Lemma lease_revoke_at_ok id at_ s s' u : lease_revoke_at id at_ s = (s', Ok u) →
  ∃ l, vt_leases s !! id = Some l ∧ s' = set_leases s (<[id := lease_revoke l at_]> (vt_leases s)).
Proof.
  unfold lease_revoke_at. intros (m & Hm & ->)%on_leases_ok. unfold LeaseRepository_Revoke, keyed_Alter in Hm.
  destruct (vt_leases s !! id) as [l|] eqn:E; [|done]. injection Hm as <-. by exists l.
Qed.

Lemma lease_get_ok id s s' l : lease_get id s = (s', Ok l) ↔ s' = s ∧ vt_leases s !! id = Some l.
Proof. unfold lease_get, LeaseRepository_Get, keyed_Get. destruct (vt_leases s !! id) as [l'|]; naive_solver. Qed.

(** What a step may do to the leases: none disappears and each is later. *)
Definition leases_later : relation Vault := λ s s', ∀ id l, vt_leases s !! id = Some l →
  ∃ l', vt_leases s' !! id = Some l' ∧ lease_later l l'.
#[global] Instance leases_later_preorder : PreOrder leases_later.
Proof.
  split; [intros s id l Hl; by exists l|]. intros s1 s2 s3 H12 H23 id l Hl. destruct (H12 id l Hl) as (l2 & Hl2 & E2).
  destruct (H23 id l2 Hl2) as (l3 & Hl3 & E3). exists l3. split; [done|by etrans].
Qed.

Lemma leases_later_same s s' : vt_leases s' = vt_leases s → leases_later s s'.
Proof. intros E id l Hl. rewrite E. by exists l. Qed.

Lemma leases_later_insert s s' l l' : vt_leases s' = <[lease_ID l := l']> (vt_leases s) →
  (∀ l0, vt_leases s !! lease_ID l = Some l0 → lease_later l0 l') → leases_later s s'.
Proof.
  intros E Hl id l0 Hl0. rewrite E. destruct (decide (id = lease_ID l)) as [->|Hne].
  - rewrite lookup_insert_eq. exists l'. split; [done|by apply Hl].
  - rewrite lookup_insert_ne by done. by exists l0.
Qed.

Section vault.
Context `{UrlParser}.

Lemma vault_wf_secrets s r : vault_wf s → secrets_wf r → vault_wf (set_secrets s r).
Proof. intros [] ?. by split. Qed.
Lemma vault_wf_leases s m : vault_wf s → keyed_wf m → vault_wf (set_leases s m).
Proof. intros [] ?. by split. Qed.
Lemma vault_wf_audit s a : vault_wf s → vault_wf (set_audit s a).
Proof. intros []. by split. Qed.
Lemma vault_wf_sql s a : vault_wf s → vault_wf (set_sql s a).
Proof. intros []. by split. Qed.

Lemma preserves_store_put sv cas maxv : sv_Destroyed sv = false → preserves vault_wf (secrets (store_put sv cas maxv)).
Proof.
  intros Hd s Hs. unfold secrets, zoom. destruct (confined_store_put (λ _, True) sv cas maxv I Hd _ (vw_secrets _ Hs)) as [Hr _].
  destruct (store_put sv cas maxv (vt_secrets s)). by apply vault_wf_secrets.
Qed.

Lemma preserves_destroySecret path : preserves vault_wf (destroySecret path).
Proof.
  intros s Hs. unfold destroySecret. destruct (GetLatest _ _) as [sv|]; [|done]. destruct (sv_Destroyed sv); [done|].
  unfold secrets, zoom, store_destroy. destruct (DestroyVersion _ _ _) as [r|] eqn:E; simpl; [|by destruct s].
  apply vault_wf_secrets; [done|]. by destruct (DestroyVersion_ok _ _ _ _ (vw_secrets _ Hs) E) as (? & _ & _ & _ & ?).
Qed.

Lemma preserves_lease_save l : preserves vault_wf (lease_save l).
Proof.
  intros s Hs. unfold lease_save, on_leases. destruct (LeaseRepository_Save _ _) eqn:E; [|done].
  apply vault_wf_leases; [done|]. eapply keyed_Save_wf; [apply Hs|exact E].
Qed.

Lemma lease_revoke_valid l at_ : ent_validate l = Ok l → ent_key (lease_revoke l at_) = ent_key l ∧
  ent_validate (lease_revoke l at_) = Ok (lease_revoke l at_).
Proof. intros Hv. split; [done|]. apply checked_ok in Hv as [Hv _]. apply checked_ok. done. Qed.

Lemma preserves_lease_revoke id at_ : preserves vault_wf (lease_revoke_at id at_).
Proof.
  intros s Hs. unfold lease_revoke_at, on_leases. destruct (LeaseRepository_Revoke _ _ _) eqn:E; [|done].
  apply vault_wf_leases; [done|]. eapply keyed_Alter_wf; [|apply Hs|exact E]. intros l Hl. by apply lease_revoke_valid.
Qed.

Lemma preserves_pure {A} (m : V A) : (∀ s, (m s).1 = s) → preserves vault_wf m.
Proof. intros Hm. apply always_pure; [apply _|done]. Qed.

Lemma preserves_CheckMaxLeases now engine role t : preserves vault_wf (CheckMaxLeases now engine role t).
Proof. by apply preserves_pure. Qed.
Lemma preserves_lease_get id : preserves vault_wf (lease_get id).
Proof. by apply preserves_pure. Qed.
Lemma preserves_latest path : preserves vault_wf (secrets (store_latest path)).
Proof. apply preserves_pure. by intros []. Qed.

Lemma preserves_storeSecret `{Aead} `{Json} k fr path leaseID ttl exp data : preserves vault_wf (storeSecret k fr path leaseID ttl exp data).
Proof.
  unfold storeSecret. apply always_bind; [apply _|auto with prog|intros p]. apply always_bind; [apply _|auto with prog|intros ce].
  apply always_bind; [apply _| |auto with prog]. by apply preserves_store_put.
Qed.

Lemma preserves_audit {A} subject action resource (err : res A) details : preserves vault_wf (audit subject action resource err details).
Proof. apply always_modify. intros s Hs. by apply vault_wf_audit. Qed.
End vault.

#[export] Hint Resolve preserves_destroySecret preserves_lease_save preserves_lease_revoke preserves_CheckMaxLeases preserves_lease_get
  preserves_latest preserves_storeSecret preserves_audit : prog.
(* ===== verification/DatabaseEngine.v ===== *)
(** Dynamic database credentials: the engine
    internal/engine/secrets/database/engine.go with its SQL templates
    (postgres.go) and its SQL runner (sql.go), and the audited, tenant-scoped
    service internal/service/database.go.

    The engine is fully configured; its state is [Vault], which records every
    statement a database took. The drivers, the formatting of expiry times and
    the URLs are the class [DbExternals]; whether a statement is taken may depend
    on what was executed before. What a request takes from outside is the record
    [CredsEnv]. *)

From S2P Require Import Prelude.
From S2P Require Import Effects.
From S2P Require Import GoLib.
From S2P Require Import Domain.
From S2P Require Import DynamicRoles.
From S2P Require Import Repos.
From S2P Require Import AuditHelper.
From S2P Require Import Tenant.
From S2P Require Import TokenStore.
From S2P Require Import SecretRepo.
From S2P Require Import Crypto.
From S2P Require Import KVEngine.
From S2P Require Import Cubbyhole.
From S2P Require Import Credentials.

#[local] Open Scope Z_scope.

Class DbExternals := {
  sql_Open : string → string → res unit;
  ExecContext : list (string * string) → string → string → res unit;
  conn_Scheme : string → res string;
  conn_String : string → string → string;
  format_expiration : Time → string;
  postgres_url : string → string → string → string → string → string;
}.

(** ** postgres.go *)

Definition normalizeDBType (config : gmap string any) : string :=
  ToLower (TrimSpace (default "" (as_string (config !! "db_type")))).

Definition isPostgresFamily (dbType : string) : bool := bool_decide (dbType ∈ ["postgres"; "postgresql"; "cnpg"]).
--------------------------------------------------
> _EXERCISE_: Above are the records; repeat exactly the lines from the one holding "destruct (vt_leases s !! id) as [l|]" down to the one holding "(** What a step", end lines included.

> _THE COMPLETED TASK_:
  destruct (vt_leases s !! id) as [l|] eqn:E; [|done]. injection Hm as <-. by exists l.
Qed.

Lemma lease_get_ok id s s' l : lease_get id s = (s', Ok l) ↔ s' = s ∧ vt_leases s !! id = Some l.
Proof. unfold lease_get, LeaseRepository_Get, keyed_Get. destruct (vt_leases s !! id) as [l'|]; naive_solver. Qed.

(** What a step may do to the leases: none disappears and each is later. *)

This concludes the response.